175 Steps with Patrick Leigh Fermor

'R and Lily bookmark and "Between the Woods and the Water"

‘R and Lily bookmark and “Between the Woods and the Water”

Sighișoara, Transylvania, 31 August, 2008 … Have brought Patrick to be reunited with Angéla.  He’s in my bag!  As our feet touch the first step of the Scholars’ Stairway, a wooden covered staircase built in 1642 boasting 175 steps which lead to the ‘School on the Hill’ … we notice the sweetest old woman crowned in a floral headscarf, shyly concealed behind the ornate entrance.  She is holding a basket with four of the rosiest, plumpest apples (Snow White would have discarded the wicked Queen’s offering as windfall on first gaze of these!). She is selling them just as others are standing on the streets of the beautiful Saxon citadel, trading their house hold possessions or fruit from their garden, all swallowed by a cerulean sky. Not meaning to offend we give her lei and leave her the apple she offers so she can sell it to someone else and make more money.  As she begins to understand our international mime, she smiles the warmest toothless smile and thanks us – “mulţumesc”.  The steps are hard work, too many Vogue cigarettes!  I’m on the steps finally after dreaming of seeing what you saw! The sun is setting as we reach the top of the staircase.  The ‘Church on the Hill’ welcomes us too.  The gravestones are on fire.  I take out ‘Between the Woods and the Water’, Patrick Leigh Fermor from my bag and read pages 156-158.  But it’s page 154 that I’ve marked with a photo of R and Lily…”
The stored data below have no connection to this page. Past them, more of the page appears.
(** * robottools.library.keywords: the Keyword handler

    A shallow embedding of [robottools/library/keywords/__init__.py]
    (class [Keyword]): argument-spec introspection ([args]), the
    documentation accessor ([__doc__]) and the invocation protocol
    ([__call__]: implicit session/context switching, dispatch, switching
    back, re-raise).

    Python objects are modelled by records, dictionaries by association
    lists in insertion order, exceptions by an error component of a
    state-and-error monad over the Test Library instance. *)

From Stdlib Require Import String Ascii List ZArith Bool Lia DecimalString.
Import ListNotations.

Set Implicit Arguments.
Open Scope string_scope.

(** ** Python values and helpers *)

(** The values that travel through a Keyword call as arguments, defaults,
    aliases and results. *)
Inductive Value : Type :=
| VNone
| VBool (b : bool)
| VInt (z : Z)
| VStr (s : string).

Definition Value_eq_dec (a b : Value) : {a = b} + {a <> b}.
Proof. decide equality; [apply bool_dec | apply Z.eq_dec | apply string_dec]. Defined.

(** [str(v)], as used by ['%s' % v]. *)
Definition py_str (v : Value) : string :=
  match v with
  | VNone => "None"
  | VBool true => "True"
  | VBool false => "False"
  | VInt z => NilZero.string_of_int (Z.to_int z)
  | VStr s => s
  end.

(** ['%s=%s' % (a, b)] *)
Definition fmt_eq (a : string) (b : Value) : string := a ++ "=" ++ py_str b.

Definition newline : string := String "010"%char EmptyString.

(** Truth value of an optional string attribute ([None] and [''] are false). *)
Definition truthy_str (o : option string) : bool :=
  match o with
  | Some (String _ _) => true
  | _ => false
  end.

(** The string held by an optional string attribute that is true. *)
Definition opt_str (o : option string) : string :=
  match o with Some s => s | None => "" end.

(** Truth value of an optional sequence ([None] and the empty one are false). *)
Definition truthy_seq {A} (o : option (list A)) : bool :=
  match o with
  | Some (_ :: _) => true
  | _ => false
  end.

(** [range(a, b)] *)
Definition py_range (a b : Z) : list Z :=
  map (fun i => (a + Z.of_nat i)%Z) (seq 0 (Z.to_nat (b - a))).

(** [l[i]] with Python's negative indices; [None] stands for [IndexError]. *)
Definition py_getitem {A} (l : list A) (i : Z) : option A :=
  let n := Z.of_nat (length l) in
  if (i <? 0)%Z
  then if (n + i <? 0)%Z then None else nth_error l (Z.to_nat (n + i))
  else nth_error l (Z.to_nat i).

(** [c in s] for a one-character [c]. *)
Fixpoint str_contains (c : ascii) (s : string) : bool :=
  match s with
  | EmptyString => false
  | String a s' => if Ascii.eqb a c then true else str_contains c s'
  end.

(** [s.split(c, 1)] for a string [s] that contains [c]: the text before the
    first [c] and the text after it. *)
Fixpoint str_split1 (c : ascii) (s : string) : string * string :=
  match s with
  | EmptyString => (EmptyString, EmptyString)
  | String a s' =>
      if Ascii.eqb a c then (EmptyString, s')
      else let '(first, rest) := str_split1 c s' in (String a first, rest)
  end.

(** [s in l] for a list of strings. *)
Definition str_in (s : string) (l : list string) : bool :=
  if in_dec string_dec s l then true else false.

Definition ascii_lower (a : ascii) : ascii :=
  let n := nat_of_ascii a in
  if (65 <=? n)%nat && (n <=? 90)%nat then ascii_of_nat (n + 32) else a.
(** * movemaster-lib: the Robot protocol engine

    A shallow embedding of the class [Robot], of its types ([Position],
    [ROBOT_ERRORS]), of [src/utils.ts] and of the parts of the JavaScript
    runtime the class relies on (strings, IEEE-754 numbers and their
    textual forms, promises and the serial port's "data" event), followed
    by the properties of the engine. *)

From Stdlib Require Import ZArith String Ascii List Bool Lia DecimalString.
From Stdlib Require Import Floats.
From stdpp Require Import base list.
Import ListNotations.

Open Scope string_scope.

(* ===================================================================== *)
(** * The JavaScript runtime used by the class *)
(* ===================================================================== *)

Module JS.

(** ** Strings

    A JavaScript string is modelled by a Stdlib [string]; each character
    stands for the code unit of the same number (the serial line carries
    7-bit characters, see [portDefaults.dataBits]). *)

Definition CR : ascii := "013"%char.
Definition LF : ascii := "010"%char.

(** The two-character terminator written ["\r\n"] in the source. *)
Definition CRLF : string := String CR (String LF EmptyString).

(** WhiteSpace and LineTerminator code units below 256, as
    [String.prototype.trim] and the numeric parsers skip them:
    TAB, LF, VT, FF, CR, SP and NBSP. *)
Definition isWhiteSpace (c : ascii) : bool :=
  match nat_of_ascii c with
  | 9 | 10 | 11 | 12 | 13 | 32 | 160 => true
  | _ => false
  end.

Definition isEmpty (s : string) : bool :=
  match s with EmptyString => true | String _ _ => false end.

Fixpoint trimStart (s : string) : string :=
  match s with
  | EmptyString => EmptyString
  | String c s' => if isWhiteSpace c then trimStart s' else s
  end.

Fixpoint trimEnd (s : string) : string :=
  match s with
  | EmptyString => EmptyString
  | String c s' =>
      let t := trimEnd s' in
      if isEmpty t && isWhiteSpace c then EmptyString else String c t
  end.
'The Scholars Staircase', Sighisoara, 2008

‘The Scholars Staircase’, Sighisoara, 2008

‘We put up at an inn with gables and leaded windows in a square lifted high above the roofs and the triple cincture of the town wall and dined at a heavy oak table in the Gastzimmer.  The glasses held a cool local wine that washed down trout caught that afternoon, and every sight and sound – the voices, the wine-glasses, the stone mugs and the furniture shining with the polish of a couple of centuries – brought it closer to a Weinstube by the Rhine or the Necker.  When István retired, Angéla and I sat on in the great smokey room holding hands, deeply aware that it was the last night but one of our journey.  There are times when hours are more precious than diamonds.  The gable-windows upstairs surveyed a vision of unreality.  The moon had triumphed over the mute fireworks to the east and the north and all the dimensions had been re-shuffled.  We lent on the sill, and when Angéla turned her head, her face was bisected for a moment, one half silver, the other caught by the gold glow of lamplight indoors.’ (“Between the Woods and the Water”, p 154)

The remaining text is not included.